TASK OBJECTIVE:
Among the lines below, take the one holding "Proof. do 9", the one holding "- unfold recorded_at.", and all lines between them. Set them down exactly.

BEGIN DATA SHOWN

Lemma calm_start (P : Database -> Prop) d choices : P d -> (strict = true -> choices = []) -> at_calm P (MkConnection d choices).
Proof. done. Qed.
Lemma calm_statement {A} (P : Database -> Prop) (Q : A -> Database -> Prop) tables
    (f : nat -> Database -> result (Database * A) string) :
  (forall d, P d -> forallb (contains_str (db_schema d)) tables = true) ->
  (forall skip d, P d -> exists d' a, f skip d = Ok (d', a) /\ Q a d') ->
  triple (at_calm P) (statement db_schema tables f) (fun a => at_calm (Q a)) (refused P).
Proof.
  intros Ht Hf c [Hp Hc]. unfold statement, refused, calm, at_calm in *.
  destruct (next_choice (cn_choices c)) as [choice rest] eqn:En.
  destruct (ch_refusal choice) eqn:Er; simpl.
  - split; [done |]. destruct strict; [| done]. rewrite (Hc eq_refl) in En. by simplify_eq/=.
  - destruct (find_first _ tables) as [t|] eqn:Ef.
    + exfalso. apply find_first_some in Ef as [Hin Hn].
      pose proof (proj1 (forallb_elem _ _) (Ht _ Hp) t Hin) as Hy. by rewrite Hy in Hn.
    + destruct (Hf (ch_skip choice) (cn_data c) Hp) as (d' & a & -> & Hq). simpl. split; [done |].
      intros Hs. rewrite (Hc Hs) in En. by simplify_eq/=.
Qed.
(** inside a transaction the state left by a refusal does not matter *)
Lemma refused_any {A} P (m : eff (Connection Database) A string) Q P' :
  triple P m Q (refused P') -> triple P m Q (fun _ => strict = false).
Proof. intros Hm. eapply triple_weaken; [exact Hm | done | done |]. by intros c [_ Hs]. Qed.
Lemma calm_query {A} (P : Database -> Prop) tables (f : Database -> A) :
  (forall d, P d -> forallb (contains_str (db_schema d)) tables = true) ->
  triple (at_calm P) (query db_schema tables f) (fun a => at_calm (fun d => P d /\ a = f d)) (refused P).
Proof. intros Ht. apply calm_statement; [done |]. intros _ d Hp. by exists d, (f d). Qed.
Lemma calm_transaction {A} (P : Database -> Prop) (Q : A -> Database -> Prop) begin_context commit_context body :
  triple (at_calm P) body (fun a => at_calm (Q a)) (fun _ => strict = false) ->
  triple (at_calm P) (transaction begin_context commit_context body) (fun a => at_calm (Q a)) (refused P).
Proof.
  intros Hb c [Hp Hc]. unfold calm in Hc.
  assert (Hcontrol : forall context (R : Database -> Prop),
    triple (at_calm R) (in_context context (prepare (fun _ : Database => []) []))
      (fun _ => at_calm R) (fun _ => strict = false)).
  { intros context R. apply triple_map_err. intros c1 [Hr1 Hc1]. unfold prepare, query, statement, at_calm, calm in *.
    destruct (next_choice (cn_choices c1)) as [choice rest] eqn:En.
    destruct (ch_refusal choice) eqn:Er; simpl.
    - destruct strict; [| done]. rewrite (Hc1 eq_refl) in En. by simplify_eq/=.
    - split; [done |]. intros Hs. rewrite (Hc1 Hs) in En. by simplify_eq/=. }
  unfold transaction. pose proof (Hcontrol begin_context (fun d => P d /\ d = cn_data c) c) as H1.
  assert (H0 : at_calm (fun d => P d /\ d = cn_data c) c) by done. specialize (H1 H0).
  assert (Hkeep : cn_data (fst (in_context begin_context (prepare (fun _ : Database => []) []) c)) = cn_data c).
  { unfold in_context, eff_map_err, prepare, query, statement.
    destruct (next_choice _) as [choice rest]. by destruct (ch_refusal choice). }
  destruct (in_context begin_context _ c) as [c1 [[]|e]]; simpl in Hkeep; [| by rewrite <- Hkeep in Hp].
  destruct H1 as [[Hp1 _] Hc1].
  assert (Ht : triple (at_calm P)
    (let! a := body in in_context commit_context (prepare (fun _ => []) []) ;! eff_ret a)
    (fun a => at_calm (Q a)) (fun _ => strict = false)).
  { eapply triple_bind; [exact Hb |]. intros a. eapply triple_bind; [apply Hcontrol |].
    intros []. by apply triple_ret. }
  specialize (Ht c1 (conj Hp1 Hc1)). destruct (eff_bind body _ c1) as [c2 [a|e]]; [done |]. by split.
Qed.
End Calm.
End Calm.

(** ** The progress of the migrations *)
Module Migrations.
Import Facts Keeps Lifetime Calm.

(** a query whose answer the state determines *)
Lemma calm_answer {A B} strict (P : Database -> Prop) tables (f : Database -> A) v context
    (k : A -> eff (Connection Database) B string) Q (X : Connection Database -> Prop) :
  (forall d, P d -> forallb (contains_str (db_schema d)) tables = true) ->
  (forall d, P d -> f d = v) -> (forall c, refused strict P c -> X c) ->
  triple (at_calm strict P) (k v) Q X ->
  triple (at_calm strict P) (let! a := in_context context (query db_schema tables f) in k a) Q X.
Proof.
  intros Ht Hf HX Hk. eapply triple_bind.
  { eapply triple_weaken; [by apply triple_map_err, (calm_query strict P tables f) | done | | exact HX]. by intros. }
  intros a. eapply (triple_pure (a = v)); [intros c [[Hp ->] _]; by apply Hf |]. intros ->.
  eapply triple_weaken; [exact Hk | | done | done]. intros c [[Hp _] Hc]. by split.
Qed.

Section Migrations.
Context `{StorageCodec} (source : Z -> string).

Definition created (m : Migration) : list string := mg_objects m ++ map column_name (mg_columns m).
Definition schema_at (n : nat) : list string := concat (map created (take n (migrations source))).
Definition recorded_at (n : nat) : gmap Z string :=
  foldl (fun r m => <[mg_version m := migration_checksum (mg_source m)]> r) ∅ (take n (migrations source)).
(** the first [n] migrations are applied and recorded, the others neither *)
Definition migrated (n : nat) (d : Database) : Prop :=
  db_schema d = schema_at n /\ db_migrations d = recorded_at n.

Lemma nth_migration k m : migrations source !! k = Some m ->
  mg_version m = Z.of_nat k + 1 /\ mg_source m = source (Z.of_nat k + 1) /\ (k < 9)%nat.
Proof. do 9 (destruct k; [intros [= <-]; split_and!; [done | done | lia] |]). done. Qed.
Lemma ddl_runs k m d : migrations source !! k = Some m -> db_schema d = schema_at k ->
  run_ddl m d = Ok (set_schema (schema_at (S k)) d, tt).
Proof.
  intros Hm Hd. unfold run_ddl. rewrite Hd.
  do 9 (destruct k; [injection Hm as <-; vm_compute; reflexivity |]). done.
Qed.
Lemma schema_table n : (n <= 9)%nat -> contains_str (schema_at n) "schema_migrations" = (0 <? n)%nat.
Proof. intros Hn. do 10 (destruct n; [vm_compute; reflexivity |]). lia. Qed.
Lemma recorded_succ k m : migrations source !! k = Some m ->
  recorded_at (S k) = <[mg_version m := migration_checksum (mg_source m)]> (recorded_at k).
Proof. intros Hm. unfold recorded_at. by rewrite (take_S_r _ _ _ Hm), foldl_snoc. Qed.
Lemma recorded_lookup n v : (n <= 9)%nat ->
  recorded_at n !! v = if (1 <=? v) && (v <=? Z.of_nat n) then Some (migration_checksum (source v)) else None.
Proof.
  induction n as [|n IH]; intros Hn.
  - unfold recorded_at. simpl. rewrite lookup_empty. destruct (_ && _) eqn:E; [| done]. bools. lia.
  - assert (is_Some (migrations source !! n)) as [m Hm] by (apply lookup_lt_is_Some; simpl; lia).
    rewrite (recorded_succ _ _ Hm). destruct (nth_migration _ _ Hm) as (-> & -> & _).
    destruct (decide (v = Z.of_nat n + 1)) as [->|Hne].
    + rewrite lookup_insert_eq. replace (_ && _) with true; [done |]. symmetry. rewrite andb_true_iff, !Z.leb_le. lia.
    + rewrite lookup_insert_ne by done. rewrite IH by lia.
      assert ((1 <=? v) && (v <=? Z.of_nat (S n)) = (1 <=? v) && (v <=? Z.of_nat n)) as ->; [| done].
      apply eq_true_iff_eq. rewrite !andb_true_iff, !Z.leb_le. lia.
Qed.

Lemma ddl_calm strict k m : migrations source !! k = Some m ->
  triple (at_calm strict (migrated k)) (apply_ddl m) (fun _ => at_calm strict (migrated (S k)))
    (refused strict (migrated k)).
Proof.
  intros Hm. destruct (nth_migration _ _ Hm) as (Hv & _ & Hk). unfold apply_ddl. apply calm_transaction.
  eapply (triple_bind _ _ (fun _ => at_calm strict (fun d => db_schema d = schema_at (S k) /\ db_migrations d = recorded_at k))).
  - apply triple_map_err. eapply refused_any, calm_statement; [done |]. intros _ d [Hd Hr]. rewrite (ddl_runs _ _ _ Hm Hd). by eexists _, _.
  - intros []. apply triple_map_err. eapply refused_any, calm_statement.
    + intros d [Hd _]. simpl. rewrite Hd, schema_table by lia. done.
    + intros _ d [Hd Hr]. rewrite Hr, recorded_lookup, Hv by lia.
      replace (_ && _) with false; [| symmetry; rewrite andb_false_iff, !Z.leb_gt; lia].
      eexists _, _. split; [done |]. split; [done |]. simpl. by rewrite (recorded_succ _ _ Hm), Hv.
Qed.
Lemma migration_calm strict k n m : migrations source !! k = Some m -> (k <= n <= 9)%nat ->
  triple (at_calm strict (migrated n)) (apply_migration m (mg_version m =? 1))
    (fun _ => at_calm strict (migrated (n `max` S k))) (refused strict (migrated n)).
Proof.
  intros Hm Hn. destruct (nth_migration _ _ Hm) as (Hv & Hsrc & Hk). unfold apply_migration.
  eapply (calm_answer _ _ _ _ (0 <? n)%nat); [done | intros d [-> _]; apply schema_table, (proj2 Hn) | done |].
  destruct (0 <? n)%nat eqn:E0; [apply Nat.ltb_lt in E0 | apply Nat.ltb_ge in E0].
  - unfold stored_checksum.
    eapply (calm_answer _ _ _ _ (recorded_at n !! mg_version m)); [| by intros d [_ ->] | done |].
    { intros d [Hd _]. simpl. rewrite Hd, schema_table by lia. destruct n; [lia | done]. }
    rewrite recorded_lookup, Hv by lia. destruct (decide (k < n)%nat) as [Hlt|Hge].
    + replace (_ && _) with true by (symmetry; rewrite andb_true_iff, !Z.leb_le; lia). rewrite Hsrc.
      rewrite String.eqb_refl. apply triple_ret. intros c Hc. by replace (n `max` S k)%nat with n by lia.
    + replace (_ && _) with false by (symmetry; rewrite andb_false_iff, !Z.leb_gt; lia). assert (n = k) as -> by lia.
      replace (Z.of_nat k + 1 =? 1) with false by (symmetry; apply Z.eqb_neq; lia).
      apply (triple_bind _ _ (fun _ => at_calm strict (migrated k))); [by apply triple_ret |].
      intros _. replace (k `max` S k)%nat with (S k) by lia. by apply ddl_calm.
  - assert (n = 0%nat) as -> by lia. assert (k = 0%nat) as -> by lia. rewrite Hv. simpl Z.eqb.
    apply (triple_bind _ _ (fun _ => at_calm strict (migrated 0))); [by apply triple_ret |].
    intros _. by apply ddl_calm.
Qed.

END DATA SHOWN

SOLUTION TO THE PROBLEM:
Proof. do 9 (destruct k; [intros [= <-]; split_and!; [done | done | lia] |]). done. Qed.
Lemma ddl_runs k m d : migrations source !! k = Some m -> db_schema d = schema_at k ->
  run_ddl m d = Ok (set_schema (schema_at (S k)) d, tt).
Proof.
  intros Hm Hd. unfold run_ddl. rewrite Hd.
  do 9 (destruct k; [injection Hm as <-; vm_compute; reflexivity |]). done.
Qed.
Lemma schema_table n : (n <= 9)%nat -> contains_str (schema_at n) "schema_migrations" = (0 <? n)%nat.
Proof. intros Hn. do 10 (destruct n; [vm_compute; reflexivity |]). lia. Qed.
Lemma recorded_succ k m : migrations source !! k = Some m ->
  recorded_at (S k) = <[mg_version m := migration_checksum (mg_source m)]> (recorded_at k).
Proof. intros Hm. unfold recorded_at. by rewrite (take_S_r _ _ _ Hm), foldl_snoc. Qed.
Lemma recorded_lookup n v : (n <= 9)%nat ->
  recorded_at n !! v = if (1 <=? v) && (v <=? Z.of_nat n) then Some (migration_checksum (source v)) else None.
Proof.
  induction n as [|n IH]; intros Hn.
  - unfold recorded_at. simpl. rewrite lookup_empty. destruct (_ && _) eqn:E; [| done]. bools. lia.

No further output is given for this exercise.